(RECORDS TO USE begins)

Lemma encode_string_plain (s : string) : plain_text (Json.encode_string s) = true.
Proof.
  unfold Json.encode_string.
  change (plain_text (String Json.quote (Json.encode_chars s
                                         +:+ String Json.quote EmptyString)))
    with (plain_text (Json.encode_chars s +:+ String Json.quote EmptyString)).
  rewrite plain_text_app, andb_true_r.
  induction s as [|c s IH]; [reflexivity|].
  cbn [Json.encode_chars]. now rewrite plain_text_app, escape_plain, IH.
Qed.

Lemma string_of_uint_plain (u : uint) :
  plain_text (NilEmpty.string_of_uint u) = true.
Proof. induction u; [reflexivity| exact IHu ..]. Qed.

Lemma int_str_plain (z : Z) : plain_text (Py.int_str z) = true.
Proof. destruct z; [reflexivity | apply string_of_uint_plain ..]. Qed.

Lemma newline_indent_plain (level : nat) :
  plain_text (Json.newline_indent level) = true.
Proof.
  unfold Json.newline_indent.
  change (plain_text (String Json.newline (Json.spaces (4 * level))))
    with (plain_text (Json.spaces (4 * level))).
  induction (4 * level)%nat as [|k IH]; [reflexivity | exact IH].
Qed.

Lemma encode_rest_plain {A} (enc : A -> string) (sep close : string)
    (xs : list A) :
  Forall (fun x => plain_text (enc x) = true) xs ->
  plain_text sep = true -> plain_text close = true ->
  plain_text (Json.encode_rest enc sep close xs) = true.
Proof.
  intros Hxs Hsep Hclose. induction Hxs as [|x xs Hx _ IH]; [exact Hclose|].
  cbn [Json.encode_rest]. now rewrite !plain_text_app, Hsep, Hx, IH.
Qed.

Lemma encode_plain (v : json) :
  forall level : nat, plain_text (Json.encode level v) = true.
Proof.
  induction v as [| b | z | s | l IH | d IH] using json_ind'; intros level.
  - reflexivity.
  - now destruct b.
  - apply int_str_plain.
  - apply encode_string_plain.
  - destruct l as [|x xs]; [reflexivity|].
    apply Forall_cons in IH as [Hx Hxs].
    cbn [Json.encode]. rewrite !plain_text_app, newline_indent_plain, (Hx (S level)).
    cbn [andb]. apply andb_true_intro. split; [reflexivity|].
    apply encode_rest_plain.
    + eapply Forall_impl; [exact Hxs|]. intros y Hy. apply Hy.
    + now rewrite plain_text_app, newline_indent_plain.
    + now rewrite plain_text_app, newline_indent_plain.
  - destruct d as [|kv kvs]; [reflexivity|].
    apply Forall_cons in IH as [Hx Hxs].
    assert (Hmember : forall kv' : string * json,
               (forall level, plain_text (Json.encode level (snd kv')) = true) ->
               plain_text (Json.encode_member (Json.encode (S level)) kv') = true).
    { intros kv' Hkv. unfold Json.encode_member.
      now rewrite !plain_text_app, encode_string_plain, (Hkv (S level)). }
    cbn [Json.encode]. rewrite !plain_text_app, newline_indent_plain, (Hmember kv Hx).
    cbn [andb]. apply andb_true_intro. split; [reflexivity|].
    apply encode_rest_plain.
    + eapply Forall_impl; [exact Hxs|]. intros y Hy. now apply Hmember.
    + now rewrite plain_text_app, newline_indent_plain.
    + now rewrite plain_text_app, newline_indent_plain.
Qed.

(** X22: the snapshot is plain text whatever the items hold: the file that
    [save_json] writes consists of printable ASCII characters and line
    feeds only, every other character of a string being written as an
    escape. *)
Theorem X22_snapshot_is_plain_ascii :
  forall (items : json) (filename : string) (w : world),
    plain_text (Json.dumps items) = true
    /\ exists text,
         files (snd (save_json items filename w)) !! filename = Some text
         /\ plain_text text = true.
Proof.
  intros items filename w. pose proof (encode_plain items 0) as Hplain.
  split; [exact Hplain|].
  unfold save_json, Json.try_dumps.
  destruct (Py.within_limit items); cbn [snd write_file files].
  - exists (Json.dumps items). split; [apply lookup_insert_eq | exact Hplain].
  - exists EmptyString. split; [apply lookup_insert_eq | reflexivity].
Qed.

(** X23: what the code never looks at.  An item enters the Resolver only
    through its [time], [contents] and [headerSubtext] values, an
    attachment only through [path] and [metadata], and a response enters
    [get_items] only through [_links] and [_items]: two dicts that agree
    on these keys are treated alike, whatever else they hold and in
    whatever order. *)
Theorem X23_only_the_named_keys_are_read :
  (forall (dest : string) (dt : option DateTime.datetime)
          (fields fields' : list (string * json)) (urls : list task),
      Py.lookup "time" fields = Py.lookup "time" fields' ->
      Py.lookup "contents" fields = Py.lookup "contents" fields' ->
      Py.lookup "headerSubtext" fields = Py.lookup "headerSubtext" fields' ->
      item_step dest dt (JObj fields) urls = item_step dest dt (JObj fields') urls)
  /\ (forall (dest group date : string) (fields fields' : list (string * json)),
         Py.lookup "path" fields = Py.lookup "path" fields' ->
         Py.lookup "metadata" fields = Py.lookup "metadata" fields' ->
         attachment_task dest group date (JObj fields)
         = attachment_task dest group date (JObj fields'))
  /\ (forall fields fields' : list (string * json),
         Py.lookup "_links" fields = Py.lookup "_links" fields' ->
         Py.lookup "_items" fields = Py.lookup "_items" fields' ->
         page (JObj fields) = page (JObj fields')).
Proof.
  refine (conj _ (conj _ _)).
  - intros dest dt fields fields' urls Htime Hcontents Hheader.
    unfold item_step, keep_item. cbn [Py.getitem].
    now rewrite Htime, Hcontents, Hheader.
  - intros dest group date fields fields' Hpath Hmd.
    unfold attachment_task, attachment_filename. cbn [Py.getitem Py.in_keys].
    now rewrite Hpath, Hmd.
  - intros fields fields' Hlinks Hitems.
    unfold page. cbn [Py.getitem Py.get]. now rewrite Hlinks, Hitems.
Qed.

(RECORDS TO USE ends)

WHAT YOU HAVE TO DO. Restate word for word the entries above, starting at the line with "cbn [Json.encode_chars]. now" and ending at the line with "Lemma encode_plain (v", inclusive, and no others.

TASK OUTPUT.
  cbn [Json.encode_chars]. now rewrite plain_text_app, escape_plain, IH.
Qed.

Lemma string_of_uint_plain (u : uint) :
  plain_text (NilEmpty.string_of_uint u) = true.
Proof. induction u; [reflexivity| exact IHu ..]. Qed.

Lemma int_str_plain (z : Z) : plain_text (Py.int_str z) = true.
Proof. destruct z; [reflexivity | apply string_of_uint_plain ..]. Qed.

Lemma newline_indent_plain (level : nat) :
  plain_text (Json.newline_indent level) = true.
Proof.
  unfold Json.newline_indent.
  change (plain_text (String Json.newline (Json.spaces (4 * level))))
    with (plain_text (Json.spaces (4 * level))).
  induction (4 * level)%nat as [|k IH]; [reflexivity | exact IH].
Qed.

Lemma encode_rest_plain {A} (enc : A -> string) (sep close : string)
    (xs : list A) :
  Forall (fun x => plain_text (enc x) = true) xs ->
  plain_text sep = true -> plain_text close = true ->
  plain_text (Json.encode_rest enc sep close xs) = true.
Proof.
  intros Hxs Hsep Hclose. induction Hxs as [|x xs Hx _ IH]; [exact Hclose|].
  cbn [Json.encode_rest]. now rewrite !plain_text_app, Hsep, Hx, IH.
Qed.

Lemma encode_plain (v : json) :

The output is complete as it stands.